Thyroid cancer is more common in people who have a history of exposure to radiation, have a family history of thyroid cancer, or personal history of thyroid cancer in the past. However, for most patients, there is no specific reason for the development of thyroid cancer. Although thyroid nodules are very common (up to 50% of females by the age of 50 will have nodules), less than 1 in 10 harbor thyroid cancer.
How is thyroid cancer diagnosed?
In addition to a complete medical history and medical examination, diagnostic procedures for thyroid cancer may include:
- Thyroid scan
- Biopsy – taking a sample of the nodule with a fine needle for examination
There are five main forms of thyroid cancer:
Papillary thyroid cancer: Papillary thyroid cancer is the most common form of thyroid cancer, accounting for about 80 percent of all cases. This form of thyroid cancer affects more women than men. Papillary thyroid carcinoma tends to grow slowly and to spread first to lymph nodes in the neck. Unlike some other tumors, the generally excellent outlook for papillary cancer is usually not affected by spread of the cancer to the lymph nodes.
Follicular thyroid cancer: Follicular thyroid cancer accounts for about 10 percent of thyroid cancer cases. This type of thyroid cancer is more aggressive and tends to spread through the bloodstream into distant organs, particularly the lungs and bones. Preoperative diagnosis by FNA biopsy is very difficult to establish and surgery is needed for ultimate diagnosis. Still, the prognosis (outlook) is very good in most cases.
Hurthle cell cancer: Hurthle cell cancer makes up less than 5% of all thyroid tumors. In the past, it was part of Follicular thyroid cancer, but because the outcome is slightly worse, it was classified as a separate entity. It is spread by blood but also can spread to neck lymph nodes. As with Follicular thyroid carcinoma, preoperative diagnosis by FNA biopsy is very difficult to establish and surgery is needed for ultimate diagnosis.

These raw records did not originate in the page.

(** The part of the loop body after the codes have been handled. *)
Lemma dual_keys_run (f : Dual.Frame) (flags : bool * bool) (s : Context) :
  reference_consistent s ->
  exists s' out,
    (Dual.show_reference (fst flags) ;;;
     Dual.show_codes flags ;;;
     emit Present ;;;
     (let key := key_code (Dual.wait_key f) in
      if (key =? ord "q")%Z then
        emit (Print "'q' pressed. Exiting.") ;;; ret false
      else if (key =? ord "r")%Z then Dual.reset_center ;;; ret true
      else ret true)) s
    = Done (negb (key_code (Dual.wait_key f) =? ord "q")%Z) s' out
    /\ quiet out
    /\ pixels_per_mm s' = pixels_per_mm s
    /\ measurement_unit s' = measurement_unit s
    /\ if (key_code (Dual.wait_key f) =? ord "r")%Z
       then center_pixel s' = None /\ is_center_set s' = false
            /\ position_history s' = [] /\ last_movement_time s' = None
       else s' = s.
Proof.
  intros Hc.
  destruct (dual_show_reference_run (fst flags) s Hc) as [o1 [Hshow Hq1]].
  destruct (show_codes_run flags s) as [o2 [Hcodes Hq2]].
  destruct (key_code (Dual.wait_key f) =? ord "q")%Z eqn:Hkq.
  - assert (Hkr : (key_code (Dual.wait_key f) =? ord "r")%Z = false).
    { apply Z.eqb_eq in Hkq. rewrite Hkq. reflexivity. }
    rewrite Hkr. exists s. eexists. split.
    { eapply bind_done; [exact Hshow|]. eapply bind_done; [exact Hcodes|].
      eapply bind_done; [reflexivity|]. cbv zeta. rewrite Hkq. reflexivity. }
    repeat split.
    repeat (apply Forall_app; split); try assumption; repeat constructor.
  - destruct (key_code (Dual.wait_key f) =? ord "r")%Z eqn:Hkr.
    + eexists. eexists. split.
      { eapply bind_done; [exact Hshow|]. eapply bind_done; [exact Hcodes|].
        eapply bind_done; [reflexivity|]. cbv zeta. rewrite Hkq, Hkr.
        unfold Dual.reset_center. unfold_monad. simpl. reflexivity. }
      repeat split.
      repeat (apply Forall_app; split); try assumption; repeat constructor.
    + exists s. eexists. split.
      { eapply bind_done; [exact Hshow|]. eapply bind_done; [exact Hcodes|].
        eapply bind_done; [reflexivity|]. cbv zeta. rewrite Hkq, Hkr.
        reflexivity. }
      repeat split.
      repeat (apply Forall_app; split); try assumption; repeat constructor.
Qed.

Anaplastic thyroid cancer: Anaplastic thyroid cancer is the most advanced and aggressive thyroid cancer and is the least likely to respond to treatment. Even when diagnosis is established, surgery is less likely to provide any cure and chemotherapy or radiation is indicated. Fortunately, anaplastic thyroid carcinoma is rare and found in less than 1% of patients with thyroid cancer.
Medullary thyroid cancer: Medullary thyroid cancer accounts for about 4 percent of thyroid cancers. It tends to spread through the lymphatic system (which consists of a system of vessels that connect lymph nodes throughout the body) and the bloodstream to other parts of the body. This type of cancer produces excessive amounts of calcitonin, a hormone also produced by the thyroid gland itself. Because medullary cancer tends to run in families, screening tests for genetic abnormalities in the blood cells may be conducted.
Surgery: The primary therapy for all forms of thyroid cancer is surgery. The generally accepted approach is to remove the one half or entire thyroid gland. For some cancers removal of neck lymph nodes is indicated as well. Often the thyroid cancer is cured by surgery alone, especially if the cancer is small. For larger cancers, radioactive iodine therapy can be used as pill given to destroy thyroid cancer cells after removal of the thyroid gland by surgery.
Radioactive Iodine Therapy: This treatment is used to destroy residual thyroid cancer cells with little or no damage to other tissues in the body.
Prognosis of Thyroid Cancer
Overall, the prognosis of thyroid cancer is very good. Generally, the prognosis is better in younger patients than in those over 40 years of age. Patients with papillary carcinoma who have a primary tumor that is confined to the thyroid gland itself have an excellent outlook and complete recovery is achieved in up to 95% of the patients. Still, even those patients who are unable to be cured of their thyroid cancer are able to live a long time and feel well despite their cancer.